Some think it’s when you officially get married, others believe it’s when you’re dealing with proper bills, have a full-time job, have a lot of life experience or get several qualifications and awards. I don’t really believe these are true markers of a mature adult. I have encountered “adults” that have all these things and yet are the most immature, irresponsible, and ironically, childish. I’ve met award-winning professors who act like babies when someone disagrees with their view. I’ve met church elders who are complicit in bullying and act like high school girls hungry for some drama. I’ve met wives and husbands who are stupid about the world around them, and somehow their kids have a clearer focus on the world than they do. I’ve met people who have 3+ jobs, splashing their money at the casino, or pub, or both. I’ve watched incredibly intelligent, and sometimes, geniuses’ lives go down the drain because a boyfriend told them to do xyz. I don’t think we actually know what makes someone an adult. We assign labels to what we think makes an adult, and feel discombobulated when we do not live up to these labels. Some people in university first year, drank till they dropped, kissed and slept with strangers, proceeded to tell me that I’m still living as a “child.” It’s strange they equate these experiences to being an adult. They think trying different drugs will make them an adult overnight. That putting your life at risk is the peak of adulthood. I wasn’t even upset they said that, I just felt pity for them.
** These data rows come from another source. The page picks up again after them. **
(** C9.  [_renderTextBubble] never looks at the texture-dirty flag: with
    the flag set or clear it does the same work, and leaves the flag as it
    was.  It first brings the layout up to date (by [_reflowLines], when
    the layout-dirty flag is set), then assigns [ceil(width * scale)] and
    [ceil(height * scale)] of the total size, the products rounded as the
    engine rounds them, to the width and the height of the canvas, which
    has exactly that extent whenever the two are pixel counts an element
    can hold (whole numbers from 0 to [2 ^ 31 - 1]), sets the context's
    font again, and in the end records the scale. *)
Theorem renderTextBubble_unconditional (scale : number) (s : Skin) :
  _canvas s <> None ->
  let s1 := after (when (_textDirty s) _reflowLines) s in
  let s' := after (_renderTextBubble scale) s in
  let w := Math_ceil (fst (_size s1) * scale) in
  let h := Math_ceil (snd (_size s1) * scale) in
  let f := px_font (fontSize (_style s)) (font (_style s)) in
  completion (_renderTextBubble scale) s = Normal tt /\
  (forall dirty,
     _renderTextBubble scale (set__textureDirty dirty s) =
       (Normal tt, set__textureDirty dirty s')) /\
  _textureDirty s' = _textureDirty s /\
  rasterizations (trace s') = rasterizations (trace s) + 1 /\
  _textDirty s1 = false /\
  (exists drawn,
     trace s' = trace s1 ++ assign_canvas_width w :: assign_canvas_height h
                  :: Ctx (ctx_font f) :: drawn) /\
  canvas s' = {| canvas_width := reflected 300 w; canvas_height := reflected 150 h;
                 canvas_font := f |} /\
  (forall columns rows : Z,
     (0 <= columns <= 2147483647)%Z -> (0 <= rows <= 2147483647)%Z ->
     w = number_of_Z columns -> h = number_of_Z rows ->
     canvas s' = {| canvas_width := w; canvas_height := h; canvas_font := f |}) /\
  _renderedScale s' = scale.
Proof.
  intros live. unfold after, completion.
  rewrite laid_out_run, _renderTextBubble_run by exact live. cbn [fst snd].
  destruct (rendered_fields scale s) as (_ & _ & flag & _ & _ & _ & recorded & surface).
  repeat match goal with |- _ /\ _ => split end.
  - reflexivity.
  - intros dirty. rewrite _renderTextBubble_run by exact live.
    now rewrite rendered_textureDirty.
  - exact flag.
  - rewrite rendered_trace. unfold rasterizations. rewrite !count_app.
    rewrite count_layout_calls, count_drawing by reflexivity.
    destruct (_textDirty s); cbn; lia.
  - apply laid_out_clean.
  - unfold rendered, drawing. cbn. rewrite laid_out_style. eexists. reflexivity.
  - exact surface.
  - intros columns rows wide high across down. rewrite surface, across, down.
    now rewrite !reflected_pixels.
  - exact recorded.
Qed.

Lemma precedes_sandwich p q before middle following :
  existsb p before = false -> existsb q before = false ->
  existsb p following = false -> existsb q following = false ->
  precedes p q (before ++ middle ++ following) = precedes p q middle.
Proof.
  intros pb qb pf qf. rewrite !precedes_app, existsb_app.
  rewrite (precedes_none_l p q before), (precedes_none_l p q following) by assumption.
  rewrite pb, qf. cbn.
  destruct (precedes p q middle), (existsb p middle); reflexivity.
Qed.

Lemma laid_out_content s :
  _bubbleType (laid_out s) = _bubbleType s /\ _pointsLeft (laid_out s) = _pointsLeft s.
Proof. unfold laid_out. destruct (_textDirty s); split; reflexivity. Qed.

(** C7, as the code has it.  [_renderTextBubble] first builds the path: one
    [beginPath], the outline of the body and then the tail, and the
    [restore] that ends the tail; no call before or after these adds to a
    path.  Right after that [restore] it sets the fill style, the stroke
    style and the line width, then strokes the path and then fills it;
    these are the only [stroke] and [fill] among its calls, so the stroke
    comes before the fill and never after it. *)
Theorem bubble_stroked_then_filled (scale : number) (s : Skin) :
  _canvas s <> None ->
  let s1 := after (when (_textDirty s) _reflowLines) s in
  let path :=
    map Ctx (body_path (_style s) (width (_textAreaSize s1)) (height (_textAreaSize s1))
             ++ tail_path (_bubbleType s)) in
  exists before following,
    trace (after (_renderTextBubble scale) s) =
      trace s ++ before ++ path ++ [Ctx ctx_restore] ++ painting (_style s) ++ following /\
    hd_error path = Some (Ctx ctx_beginPath) /\
    count is_beginPath path = 1 /\
    existsb is_path_call before = false /\ existsb is_path_call following = false /\
    existsb is_stroke before = false /\ existsb is_fill before = false /\
    existsb is_stroke path = false /\ existsb is_fill path = false /\
    existsb is_stroke following = false /\ existsb is_fill following = false /\
    precedes is_stroke is_fill
      (before ++ path ++ [Ctx ctx_restore] ++ painting (_style s) ++ following) = true /\
    ~ fills_before_stroking
        (before ++ path ++ [Ctx ctx_restore] ++ painting (_style s) ++ following).
Proof.
  intros live. unfold after. rewrite laid_out_run, _renderTextBubble_run by exact live.
  cbn [snd]. rewrite rendered_trace.
  set (s1 := laid_out s).
  set (path := map Ctx (body_path (_style s) (width (_textAreaSize s1))
                          (height (_textAreaSize s1)) ++ tail_path (_bubbleType s))).
  set (before :=
         layout_calls s
           ++ [assign_canvas_width (requested_width scale s1);
               assign_canvas_height (requested_height scale s1);
               Ctx (ctx_font (style_font (_style s)))]
           ++ map Ctx [ctx_setTransform 1 0 0 1 0 0;
                       ctx_clearRect 0 0 (surface_width scale s1) (surface_height scale s1);
                       ctx_scale scale scale;
                       ctx_translate (strokeWidth (_style s) * dec 0.5)
                         (strokeWidth (_style s) * dec 0.5);
                       ctx_save]%num
           ++ map Ctx (mirror (_pointsLeft s) (width (_textAreaSize s1)))).
  set (following :=
         [Ctx ctx_restore; Ctx (ctx_fillStyle (textFill (_style s)))]
           ++ text_calls (_style s) (_lines s1) 0).
  exists before, following.
  assert (forall p, p = is_stroke \/ p = is_fill \/ p = is_path_call ->
                    existsb p before = false) as clear_before.
  { intros p which. subst before. unfold layout_calls, mirror.
    rewrite !existsb_app.
    destruct (_textDirty s), (_pointsLeft s);
      destruct which as [-> | [-> | ->]]; cbn;
      rewrite ?existsb_map_none by reflexivity; reflexivity. }
  assert (forall p, p = is_stroke \/ p = is_fill \/ p = is_path_call ->
                    existsb p following = false) as clear_following.
  { intros p which. subst following. rewrite existsb_app.
    destruct which as [-> | [-> | ->]]; cbn;
      rewrite existsb_text_calls by reflexivity; reflexivity. }
  assert (forall p, p = is_stroke \/ p = is_fill -> existsb p path = false) as clear_path.
  { intros p which. subst path. unfold tail_path.
    destruct (String.eqb (_bubbleType s) "say"); destruct which as [-> | ->]; reflexivity. }
  assert (forall p, p = is_stroke \/ p = is_fill ->
                    existsb p (before ++ path ++ [Ctx ctx_restore]) = false) as clear_start.
  { intros p which. rewrite !existsb_app, clear_path by exact which.
    rewrite clear_before by tauto. destruct which as [-> | ->]; reflexivity. }
  assert (forall p q,
            p = is_stroke \/ p = is_fill -> q = is_stroke \/ q = is_fill ->
            precedes p q
              (before ++ path ++ [Ctx ctx_restore] ++ painting (_style s) ++ following) =
            precedes p q (painting (_style s))) as within.
  { intros p q which_p which_q.
    replace (before ++ path ++ [Ctx ctx_restore] ++ painting (_style s) ++ following)
      with ((before ++ path ++ [Ctx ctx_restore]) ++ painting (_style s) ++ following)
      by now rewrite <- !app_assoc.
    apply precedes_sandwich;
      (apply clear_start || apply clear_following); tauto. }
  repeat match goal with |- _ /\ _ => split end;
    try ((apply clear_before || apply clear_following || apply clear_path); tauto).
  - f_equal. subst before path following. unfold drawing, paint, painting. fold s1.
    destruct (laid_out_content s) as (type & side). fold s1 in type, side.
    rewrite type, side. replace (_style s1) with (_style s) by (symmetry; apply laid_out_style).
    rewrite !map_app. cbn [map].
    repeat (rewrite <- app_assoc || rewrite <- app_comm_cons). reflexivity.
  - reflexivity.
  - subst path. unfold tail_path.
    destruct (String.eqb (_bubbleType s) "say"); reflexivity.
  - rewrite within by auto. reflexivity.
  - unfold fills_before_stroking. rewrite within by auto. discriminate.
Qed.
From observing many people in my life and beyond, all I see are little children, who are scared of the world and were never given a guide to life, cosplaying as adults. Almost like when young girls sneak into their mum’s makeup bag, and in an awkward manner, try to apply lipstick on themselves, which results in a cartoonish clown face.
We rarely ever become adults, not in the way the movies and books always promise. We mimic the rituals—the mortgage, the job with a title that sounds impressive on a business card or CV, the dinner parties where we serve wine we don’t really understand. We rehearse the language, the solemn cadence of responsibility: investments, retirement plans, tax quarters. Beneath it, there is still that child, the one who did not know how to tie their shoes without making a mess of the lace. That child never really left. It just learned how to keep quiet during conference calls. Adulthood, we were told, was a destination, a switch that flips the moment you hit a certain age or acquire a particular skill. The truth is, we are always stumbling through it, improvising, hoping no one notices the gaps in our performance. We carry our childhood fears in the pockets of our carefully tailored suits and dresses, smuggling them into lectures and board meetings. The fear of not knowing and being left behind.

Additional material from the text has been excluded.